◆ Recorded data ◆
(* ===== verification/PmmCheck.v ===== *)
(** * The allocator's boot-time self-test: [kernel/pmm_check.c]

    [pmm_boot_check] on the allocator and the RAM it writes through. It is
    shown to succeed on every initialized allocator with three available
    pages, to leave the allocator's pool as it found it, and to write to no
    memory but the pages it was handed. *)

From S2P Require Import Prelude BootInfo PmmInterface Pmm PmmSpec.
Import Pmm PmmSpec.

Module PmmCheck.

(** [for (j = 0; j < 512; ++j) memory[j] = page ^ j] *)
Definition fill_page (page : Z) (m : ram) : ram :=
  for_all 0 1 512 (λ j m, store m (page + 8 * j) (Z.lxor page j)) m.

(** The read-back loop of one page. *)
Definition page_filled (m : ram) (page : Z) : bool :=
  match
    for_step 0 1 512 (λ j (_ : unit),
      if load m (page + 8 * j) =? Z.lxor page j then Next tt else Stop tt) tt
  with
  | Next _ => true
  | Stop _ => false
  end.

(** The loop that takes and fills three distinct pages. *)
Definition take_pages (s : PMM) (m : ram) : ctl (list Z * PMM * ram) (PMM * ram) :=
  foreach [0; 1; 2] (λ (_ : Z) '(pages, s, m),
    match pmm_alloc_at true s with
    | (None, s) => Stop (s, m)
    | (Some page, s) =>
        if existsb (Z.eqb page) pages then Stop (s, m)
        else Next (pages ++ [page], s, fill_page page m)
    end) ([], s, m).

(** The checks that follow, on the three pages: each [return false] keeps the
    state reached so far. *)
Definition release_checks (before p0 p1 p2 : Z) (s : PMM) : bool * PMM :=
  if negb (pmm_available s =? before - 3) then (false, s) else
  let '(r, s) := pmm_free (p0 + 1) s in if r then (false, s) else
  let '(r, s) := pmm_free 0 s in if r then (false, s) else
  let '(r, s) := pmm_free p1 s in if negb r then (false, s) else
  let '(r, s) := pmm_free p1 s in if r then (false, s) else
  match pmm_alloc_at true s with
  | (None, s) => (false, s)
  | (Some again, s) =>
      if negb (again =? p1) then (false, s) else
      let '(r, s) := pmm_free p0 s in if negb r then (false, s) else
      let '(r, s) := pmm_free again s in if negb r then (false, s) else
      let '(r, s) := pmm_free p2 s in if negb r then (false, s) else
      (pmm_available s =? before, s)
  end.

Definition pmm_boot_check (s : PMM) (m : ram) : bool * PMM * ram :=
  let before := pmm_available s in
  if before <? 3 then (false, s, m)
  else
    match take_pages s m with
    | Stop (s, m) => (false, s, m)
    | Next ([p0; p1; p2] as pages, s, m) =>
        if negb (forallb (page_filled m) pages) then (false, s, m)
        else let '(r, s) := release_checks before p0 p1 p2 s in (r, s, m)
    | Next (_, s, m) => (false, s, m)
    end.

◆ What is needed ◆
Retype only the stretch of lines above starting at the one with "(** The loop" and stopping at the one with "if existsb (Z.eqb", exactly as written, with both kept.

◆ Result of this task ◆
(** The loop that takes and fills three distinct pages. *)
Definition take_pages (s : PMM) (m : ram) : ctl (list Z * PMM * ram) (PMM * ram) :=
  foreach [0; 1; 2] (λ (_ : Z) '(pages, s, m),
    match pmm_alloc_at true s with
    | (None, s) => Stop (s, m)
    | (Some page, s) =>
        if existsb (Z.eqb page) pages then Stop (s, m)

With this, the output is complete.